--- Collection entries ---
****************************************

(* ===== verification/FsInv.v ===== *)
(** The namespace invariant holds for every client operation, whatever other
    clients do in between.

    [w_inv] is the invariant of the world, [ext] what every step of every client
    guarantees (an inode whose revision is an old one has not moved or changed
    since), and [soft] what the other clients guarantee in addition (they leave
    alone the identifiers and identities this client has drawn).  The triples
    are proved for the primitives and composed along the code. *)
From Stdlib Require Import Strings.Byte.
From stdpp Require Import pretty.
From S2P Require Import Prelude Content Paths FsState FsTree FsScripts FsClient.
#[local] Open Scope string_scope.
#[local] Open Scope list_scope.
#[local] Open Scope Z_scope.

(** * Interfaces *)

(** [newOriginID] draws identities that never repeat and are not empty. *)
Class FreshTokens {arr} (P : Params arr) := {
  tok_inj n m : tok n = tok m → n = m;
  tok_nonempty n : tok n ≠ ""
}.

Section Inv.
Context {arr : Type} {RA : RedisArray arr} {P : Params arr} {FT : FreshTokens P}.
Implicit Types w : world arr.

Definition used w (r : string) : Prop :=
  (r = "" ∨ ∃ k, k < w_tok w ∧ r = tok k) ∧ r ∉ w_resv w.

(** The identifiers handed out so far. *)
Definition numbered w (id : string) : Prop :=
  ∃ k n, id = FormatInt k ∧ 1 ≤ k ≤ n ∧ next_inode (w_db w) = Some n.

Record w_inv w : Prop := {
  wi_fs : fs_inv (w_db w);
  wi_next : ∃ n, next_inode (w_db w) = Some n ∧
    ∀ id, is_Some (inodes (w_db w) !! id) → ∃ k, id = FormatInt k ∧ 1 ≤ k ≤ n;
  wi_revs id h : inodes (w_db w) !! id = Some h → used w (h_revision h);
  wi_resv r : r ∈ w_resv w → r ≠ "" ∧ ∃ k, k < w_tok w ∧ r = tok k;
  wi_owned id : id ∈ w_owned w → numbered w id
}.

(** No other client runs. *)
Definition solo : Prop := ∀ w, env w = w.

(** What this client guarantees to the others about identifiers: it never takes
    or creates one that was handed out before and is not its own. *)
Record polite w w' : Prop := {
  pol_next n : next_inode (w_db w) = Some n → ∃ n', next_inode (w_db w') = Some n' ∧ n ≤ n';
  pol_owned id : numbered w id → id ∉ w_owned w → id ∉ w_owned w';
  pol_absent id : numbered w id → id ∉ w_owned w →
    inodes (w_db w) !! id = None → inodes (w_db w') !! id = None
}.

(** What every step guarantees. *)
Record ext w w' : Prop := {
  ext_used r : used w r → used w' r;
  ext_static id h' : inodes (w_db w') !! id = Some h' → used w (h_revision h') →
    ∃ h, inodes (w_db w) !! id = Some h ∧ h_revision h = h_revision h' ∧ static h = static h';
  ext_solo : solo → polite w w'
}.

(** What the steps of other clients guarantee. *)
Record soft w w' : Prop := {
  soft_ext : ext w w';
  soft_resv : w_resv w ⊆ w_resv w';
  soft_owned : w_owned w ⊆ w_owned w';
  soft_next n : next_inode (w_db w) = Some n → ∃ n', next_inode (w_db w') = Some n' ∧ n ≤ n';
  soft_absent id : id ∈ w_owned w → inodes (w_db w) !! id = None → inodes (w_db w') !! id = None
}.

#[export] Instance polite_preorder : PreOrder polite.
Proof.
  split.
  - intros w. constructor; try done. intros n Hn. exists n. split; [done|lia].
  - intros w1 w2 w3 [N12 O12 A12] [N23 O23 A23].
    assert (∀ id, numbered w1 id → numbered w2 id) as Hnum.
    { intros id (k & n & -> & Hk & Hn). destruct (N12 n Hn) as (n2 & Hn2 & ?).
      exists k, n2. split_and!; [done|lia|lia|done]. }
    constructor; [|by eauto|by eauto].
    intros n Hn. destruct (N12 n Hn) as (n2 & Hn2 & ?). destruct (N23 n2 Hn2) as (n3 & ? & ?).
    exists n3. split; [done|lia].
Qed.

#[export] Instance ext_preorder : PreOrder ext.
Proof.
  split.
  - intros w. constructor; eauto. done.
  - intros w1 w2 w3 [U12 S12 P12] [U23 S23 P23].
    constructor; [eauto| |intros Hs; etrans; [by apply P12|by apply P23]].
    intros id h3 H3 Hu. destruct (S23 id h3 H3) as (h2 & H2 & E & Es); [by apply U12|].
    rewrite <- E in Hu. destruct (S12 id h2 H2 Hu) as (h1 & H1 & E1 & Es1).
    exists h1. split_and!; congruence.
Qed.

#[export] Instance soft_preorder : PreOrder soft.
Proof.
  split.
  - intros w. constructor; try done; eauto. intros n Hn. exists n. split; [done|lia].
  - intros w1 w2 w3 [E12 R12 O12 N12 A12] [E23 R23 O23 N23 A23].
    constructor; [by etrans|set_solver|set_solver| |auto].
    intros n Hn. destruct (N12 n Hn) as (n2 & Hn2 & ?). destruct (N23 n2 Hn2) as (n3 & ? & ?).
    exists n3. split; [done|lia].
Qed.

(** The other clients keep the invariant and their promise: a hypothesis on the
    environment, which the theorems below discharge for this client's own
    operations. *)
Class Rely := env_ok w : w_inv w → w_inv (env w) ∧ soft w (env w).
Context {RL : Rely}.

(** ** Observations *)

(** What a client knows of an inode it has read: while the revision is the one it
    saw, place, type and size are the ones it saw. *)
Definition static_of (o : inodeData) : node := Node (Parent o) (Name o) (Some (Type_ o)) (Size o).

Definition obs (o : inodeData) w : Prop :=
  used w (Revision o) ∧ 0 ≤ Size o ∧
  ∀ h, inodes (w_db w) !! ID o = Some h → h_revision h = Revision o → static h = static_of o.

****************************************

--- Brief ---
Every one of the entries must be printed exactly.

--- Task result ---
(* ===== verification/FsInv.v ===== *)
(** The namespace invariant holds for every client operation, whatever other
    clients do in between.

    [w_inv] is the invariant of the world, [ext] what every step of every client
    guarantees (an inode whose revision is an old one has not moved or changed
    since), and [soft] what the other clients guarantee in addition (they leave
    alone the identifiers and identities this client has drawn).  The triples
    are proved for the primitives and composed along the code. *)
From Stdlib Require Import Strings.Byte.
From stdpp Require Import pretty.
From S2P Require Import Prelude Content Paths FsState FsTree FsScripts FsClient.
#[local] Open Scope string_scope.
#[local] Open Scope list_scope.
#[local] Open Scope Z_scope.

(** * Interfaces *)

(** [newOriginID] draws identities that never repeat and are not empty. *)
Class FreshTokens {arr} (P : Params arr) := {
  tok_inj n m : tok n = tok m → n = m;
  tok_nonempty n : tok n ≠ ""
}.

Section Inv.
Context {arr : Type} {RA : RedisArray arr} {P : Params arr} {FT : FreshTokens P}.
Implicit Types w : world arr.

Definition used w (r : string) : Prop :=
  (r = "" ∨ ∃ k, k < w_tok w ∧ r = tok k) ∧ r ∉ w_resv w.

(** The identifiers handed out so far. *)
Definition numbered w (id : string) : Prop :=
  ∃ k n, id = FormatInt k ∧ 1 ≤ k ≤ n ∧ next_inode (w_db w) = Some n.

Record w_inv w : Prop := {
  wi_fs : fs_inv (w_db w);
  wi_next : ∃ n, next_inode (w_db w) = Some n ∧
    ∀ id, is_Some (inodes (w_db w) !! id) → ∃ k, id = FormatInt k ∧ 1 ≤ k ≤ n;
  wi_revs id h : inodes (w_db w) !! id = Some h → used w (h_revision h);
  wi_resv r : r ∈ w_resv w → r ≠ "" ∧ ∃ k, k < w_tok w ∧ r = tok k;
  wi_owned id : id ∈ w_owned w → numbered w id
}.

(** No other client runs. *)
Definition solo : Prop := ∀ w, env w = w.

(** What this client guarantees to the others about identifiers: it never takes
    or creates one that was handed out before and is not its own. *)
Record polite w w' : Prop := {
  pol_next n : next_inode (w_db w) = Some n → ∃ n', next_inode (w_db w') = Some n' ∧ n ≤ n';
  pol_owned id : numbered w id → id ∉ w_owned w → id ∉ w_owned w';
  pol_absent id : numbered w id → id ∉ w_owned w →
    inodes (w_db w) !! id = None → inodes (w_db w') !! id = None
}.

(** What every step guarantees. *)
Record ext w w' : Prop := {
  ext_used r : used w r → used w' r;
  ext_static id h' : inodes (w_db w') !! id = Some h' → used w (h_revision h') →
    ∃ h, inodes (w_db w) !! id = Some h ∧ h_revision h = h_revision h' ∧ static h = static h';
  ext_solo : solo → polite w w'
}.

(** What the steps of other clients guarantee. *)
Record soft w w' : Prop := {
  soft_ext : ext w w';
  soft_resv : w_resv w ⊆ w_resv w';
  soft_owned : w_owned w ⊆ w_owned w';
  soft_next n : next_inode (w_db w) = Some n → ∃ n', next_inode (w_db w') = Some n' ∧ n ≤ n';
  soft_absent id : id ∈ w_owned w → inodes (w_db w) !! id = None → inodes (w_db w') !! id = None
}.

#[export] Instance polite_preorder : PreOrder polite.
Proof.
  split.
  - intros w. constructor; try done. intros n Hn. exists n. split; [done|lia].
  - intros w1 w2 w3 [N12 O12 A12] [N23 O23 A23].
    assert (∀ id, numbered w1 id → numbered w2 id) as Hnum.
    { intros id (k & n & -> & Hk & Hn). destruct (N12 n Hn) as (n2 & Hn2 & ?).
      exists k, n2. split_and!; [done|lia|lia|done]. }
    constructor; [|by eauto|by eauto].
    intros n Hn. destruct (N12 n Hn) as (n2 & Hn2 & ?). destruct (N23 n2 Hn2) as (n3 & ? & ?).
    exists n3. split; [done|lia].
Qed.

#[export] Instance ext_preorder : PreOrder ext.
Proof.
  split.
  - intros w. constructor; eauto. done.
  - intros w1 w2 w3 [U12 S12 P12] [U23 S23 P23].
    constructor; [eauto| |intros Hs; etrans; [by apply P12|by apply P23]].
    intros id h3 H3 Hu. destruct (S23 id h3 H3) as (h2 & H2 & E & Es); [by apply U12|].
    rewrite <- E in Hu. destruct (S12 id h2 H2 Hu) as (h1 & H1 & E1 & Es1).
    exists h1. split_and!; congruence.
Qed.

#[export] Instance soft_preorder : PreOrder soft.
Proof.
  split.
  - intros w. constructor; try done; eauto. intros n Hn. exists n. split; [done|lia].
  - intros w1 w2 w3 [E12 R12 O12 N12 A12] [E23 R23 O23 N23 A23].
    constructor; [by etrans|set_solver|set_solver| |auto].
    intros n Hn. destruct (N12 n Hn) as (n2 & Hn2 & ?). destruct (N23 n2 Hn2) as (n3 & ? & ?).
    exists n3. split; [done|lia].
Qed.

(** The other clients keep the invariant and their promise: a hypothesis on the
    environment, which the theorems below discharge for this client's own
    operations. *)
Class Rely := env_ok w : w_inv w → w_inv (env w) ∧ soft w (env w).
Context {RL : Rely}.

(** ** Observations *)

(** What a client knows of an inode it has read: while the revision is the one it
    saw, place, type and size are the ones it saw. *)
Definition static_of (o : inodeData) : node := Node (Parent o) (Name o) (Some (Type_ o)) (Size o).

Definition obs (o : inodeData) w : Prop :=
  used w (Revision o) ∧ 0 ≤ Size o ∧
  ∀ h, inodes (w_db w) !! ID o = Some h → h_revision h = Revision o → static h = static_of o.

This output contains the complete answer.